> Assigned task:
Look through the records below for the line with "revert result current inQuotes.". Return that line and each one after it up to and including the line with "destruct (Ascii.eqb c comma && negb inQuotes);", exactly.

[Collected data]
****************
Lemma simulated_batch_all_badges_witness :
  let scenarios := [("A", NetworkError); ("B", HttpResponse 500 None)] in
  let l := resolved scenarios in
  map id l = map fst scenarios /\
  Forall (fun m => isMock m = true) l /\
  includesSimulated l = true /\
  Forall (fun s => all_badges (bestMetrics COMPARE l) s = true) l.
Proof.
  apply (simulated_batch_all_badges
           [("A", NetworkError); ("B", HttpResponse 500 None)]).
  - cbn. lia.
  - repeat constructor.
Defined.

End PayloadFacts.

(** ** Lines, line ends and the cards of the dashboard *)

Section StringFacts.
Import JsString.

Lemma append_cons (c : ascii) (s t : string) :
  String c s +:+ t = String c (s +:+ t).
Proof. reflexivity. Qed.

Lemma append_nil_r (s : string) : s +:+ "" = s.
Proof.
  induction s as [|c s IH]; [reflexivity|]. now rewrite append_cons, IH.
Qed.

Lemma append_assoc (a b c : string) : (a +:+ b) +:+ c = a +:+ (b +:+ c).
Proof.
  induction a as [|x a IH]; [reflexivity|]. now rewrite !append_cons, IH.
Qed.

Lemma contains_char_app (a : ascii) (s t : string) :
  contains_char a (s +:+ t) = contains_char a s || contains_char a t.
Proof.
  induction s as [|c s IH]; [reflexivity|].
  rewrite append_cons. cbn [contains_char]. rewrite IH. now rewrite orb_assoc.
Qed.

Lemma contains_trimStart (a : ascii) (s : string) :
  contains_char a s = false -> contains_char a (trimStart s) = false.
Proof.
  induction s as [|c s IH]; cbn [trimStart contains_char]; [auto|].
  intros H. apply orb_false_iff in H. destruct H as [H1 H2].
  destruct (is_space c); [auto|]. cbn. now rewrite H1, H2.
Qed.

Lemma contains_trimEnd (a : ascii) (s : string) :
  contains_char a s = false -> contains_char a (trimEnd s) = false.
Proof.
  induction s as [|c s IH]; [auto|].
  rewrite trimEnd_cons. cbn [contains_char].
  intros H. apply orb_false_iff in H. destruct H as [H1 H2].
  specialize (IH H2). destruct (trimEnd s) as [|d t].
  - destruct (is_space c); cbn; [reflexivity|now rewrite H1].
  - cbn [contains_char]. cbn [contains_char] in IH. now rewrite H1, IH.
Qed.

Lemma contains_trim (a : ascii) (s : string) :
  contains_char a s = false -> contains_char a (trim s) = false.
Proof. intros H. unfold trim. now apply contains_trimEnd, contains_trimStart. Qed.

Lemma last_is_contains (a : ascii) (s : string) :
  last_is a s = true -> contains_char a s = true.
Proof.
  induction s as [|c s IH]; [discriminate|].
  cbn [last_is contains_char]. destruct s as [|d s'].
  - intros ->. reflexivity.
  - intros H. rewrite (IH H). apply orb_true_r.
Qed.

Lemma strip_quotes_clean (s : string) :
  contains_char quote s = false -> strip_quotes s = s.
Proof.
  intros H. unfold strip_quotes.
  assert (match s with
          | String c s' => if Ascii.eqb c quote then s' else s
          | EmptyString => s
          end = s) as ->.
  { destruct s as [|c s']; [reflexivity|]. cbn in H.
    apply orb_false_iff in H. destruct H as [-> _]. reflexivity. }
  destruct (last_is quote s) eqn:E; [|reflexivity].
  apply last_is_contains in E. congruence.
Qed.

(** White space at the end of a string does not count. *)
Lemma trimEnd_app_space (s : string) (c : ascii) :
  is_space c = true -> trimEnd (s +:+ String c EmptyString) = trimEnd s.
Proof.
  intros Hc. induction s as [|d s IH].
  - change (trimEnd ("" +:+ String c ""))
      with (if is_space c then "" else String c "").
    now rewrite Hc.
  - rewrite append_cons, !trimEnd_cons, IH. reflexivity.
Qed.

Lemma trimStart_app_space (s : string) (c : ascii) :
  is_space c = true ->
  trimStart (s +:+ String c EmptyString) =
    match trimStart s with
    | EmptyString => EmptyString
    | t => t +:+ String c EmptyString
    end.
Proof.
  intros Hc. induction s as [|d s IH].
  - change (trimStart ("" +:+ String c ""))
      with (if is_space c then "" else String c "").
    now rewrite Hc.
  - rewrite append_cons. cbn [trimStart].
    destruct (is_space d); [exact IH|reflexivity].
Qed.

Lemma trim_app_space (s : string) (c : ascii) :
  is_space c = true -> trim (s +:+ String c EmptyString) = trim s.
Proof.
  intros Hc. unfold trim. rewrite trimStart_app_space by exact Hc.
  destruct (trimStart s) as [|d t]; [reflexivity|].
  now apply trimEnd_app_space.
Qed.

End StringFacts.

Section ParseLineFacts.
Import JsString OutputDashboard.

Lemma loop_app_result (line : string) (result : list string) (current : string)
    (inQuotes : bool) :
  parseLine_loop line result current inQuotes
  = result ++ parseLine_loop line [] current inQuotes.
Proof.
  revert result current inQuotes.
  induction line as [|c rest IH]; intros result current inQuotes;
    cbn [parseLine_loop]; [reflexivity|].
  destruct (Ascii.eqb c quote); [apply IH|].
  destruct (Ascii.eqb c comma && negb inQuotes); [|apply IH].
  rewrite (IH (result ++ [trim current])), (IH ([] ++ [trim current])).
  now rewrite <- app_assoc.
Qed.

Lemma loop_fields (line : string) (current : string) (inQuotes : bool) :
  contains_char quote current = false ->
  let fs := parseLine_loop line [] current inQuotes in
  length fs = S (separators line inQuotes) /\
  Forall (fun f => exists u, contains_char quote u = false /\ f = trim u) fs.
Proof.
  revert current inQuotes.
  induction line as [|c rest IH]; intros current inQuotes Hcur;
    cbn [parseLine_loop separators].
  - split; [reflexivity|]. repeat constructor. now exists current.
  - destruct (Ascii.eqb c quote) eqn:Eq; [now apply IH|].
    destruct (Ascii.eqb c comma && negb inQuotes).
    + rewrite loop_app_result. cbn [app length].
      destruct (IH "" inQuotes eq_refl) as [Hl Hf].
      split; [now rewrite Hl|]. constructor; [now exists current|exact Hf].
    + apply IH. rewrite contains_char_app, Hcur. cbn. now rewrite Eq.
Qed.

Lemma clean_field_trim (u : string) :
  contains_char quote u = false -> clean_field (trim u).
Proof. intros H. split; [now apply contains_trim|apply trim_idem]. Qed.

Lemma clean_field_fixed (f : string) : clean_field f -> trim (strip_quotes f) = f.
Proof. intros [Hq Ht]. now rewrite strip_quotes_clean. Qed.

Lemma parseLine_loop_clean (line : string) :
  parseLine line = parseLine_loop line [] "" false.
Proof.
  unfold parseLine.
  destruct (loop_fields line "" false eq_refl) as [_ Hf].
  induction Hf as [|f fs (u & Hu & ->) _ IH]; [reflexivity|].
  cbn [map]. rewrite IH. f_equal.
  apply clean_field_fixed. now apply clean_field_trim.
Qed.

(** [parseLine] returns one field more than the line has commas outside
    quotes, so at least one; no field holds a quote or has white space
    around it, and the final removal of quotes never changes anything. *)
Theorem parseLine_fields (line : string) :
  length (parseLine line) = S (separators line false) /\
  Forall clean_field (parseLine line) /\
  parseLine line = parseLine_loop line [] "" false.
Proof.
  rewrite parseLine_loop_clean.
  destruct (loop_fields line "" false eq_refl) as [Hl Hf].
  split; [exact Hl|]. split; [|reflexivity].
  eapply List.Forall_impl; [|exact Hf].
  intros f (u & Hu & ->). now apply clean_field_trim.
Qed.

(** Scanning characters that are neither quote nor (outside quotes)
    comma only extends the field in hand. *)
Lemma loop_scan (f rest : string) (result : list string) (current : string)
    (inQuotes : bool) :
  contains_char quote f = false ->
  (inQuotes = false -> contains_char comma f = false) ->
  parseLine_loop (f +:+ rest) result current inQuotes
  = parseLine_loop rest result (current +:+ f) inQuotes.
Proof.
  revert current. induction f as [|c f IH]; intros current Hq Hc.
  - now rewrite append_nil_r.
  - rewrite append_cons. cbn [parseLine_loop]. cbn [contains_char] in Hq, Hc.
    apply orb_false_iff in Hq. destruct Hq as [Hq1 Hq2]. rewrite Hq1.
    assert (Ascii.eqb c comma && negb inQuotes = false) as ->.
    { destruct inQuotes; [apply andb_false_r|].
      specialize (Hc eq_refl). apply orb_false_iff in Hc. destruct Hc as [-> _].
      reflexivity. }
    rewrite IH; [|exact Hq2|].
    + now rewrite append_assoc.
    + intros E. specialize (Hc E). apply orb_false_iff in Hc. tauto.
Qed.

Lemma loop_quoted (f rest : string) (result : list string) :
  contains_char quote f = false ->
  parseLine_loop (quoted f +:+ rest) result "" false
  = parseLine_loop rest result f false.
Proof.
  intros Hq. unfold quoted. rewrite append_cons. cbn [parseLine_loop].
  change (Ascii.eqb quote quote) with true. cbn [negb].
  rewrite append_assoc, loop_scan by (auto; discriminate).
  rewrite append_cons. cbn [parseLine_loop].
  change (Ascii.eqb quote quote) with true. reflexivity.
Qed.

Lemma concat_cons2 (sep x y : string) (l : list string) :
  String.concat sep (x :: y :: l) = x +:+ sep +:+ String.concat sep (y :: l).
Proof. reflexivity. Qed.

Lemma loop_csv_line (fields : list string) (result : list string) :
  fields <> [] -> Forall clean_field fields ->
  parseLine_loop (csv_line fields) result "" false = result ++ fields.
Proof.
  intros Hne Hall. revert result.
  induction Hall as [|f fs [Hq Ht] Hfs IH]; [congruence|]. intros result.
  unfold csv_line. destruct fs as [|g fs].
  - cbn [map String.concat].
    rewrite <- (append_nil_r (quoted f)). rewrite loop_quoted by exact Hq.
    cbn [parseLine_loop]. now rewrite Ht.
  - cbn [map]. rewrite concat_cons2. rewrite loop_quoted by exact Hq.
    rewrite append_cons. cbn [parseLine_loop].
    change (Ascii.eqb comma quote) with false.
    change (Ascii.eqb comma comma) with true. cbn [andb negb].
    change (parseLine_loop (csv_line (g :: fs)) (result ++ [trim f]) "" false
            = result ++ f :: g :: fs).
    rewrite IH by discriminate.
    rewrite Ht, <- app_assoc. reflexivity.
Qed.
****************
> Expected answer:
  revert result current inQuotes.
  induction line as [|c rest IH]; intros result current inQuotes;
    cbn [parseLine_loop]; [reflexivity|].
  destruct (Ascii.eqb c quote); [apply IH|].
  destruct (Ascii.eqb c comma && negb inQuotes); [|apply IH].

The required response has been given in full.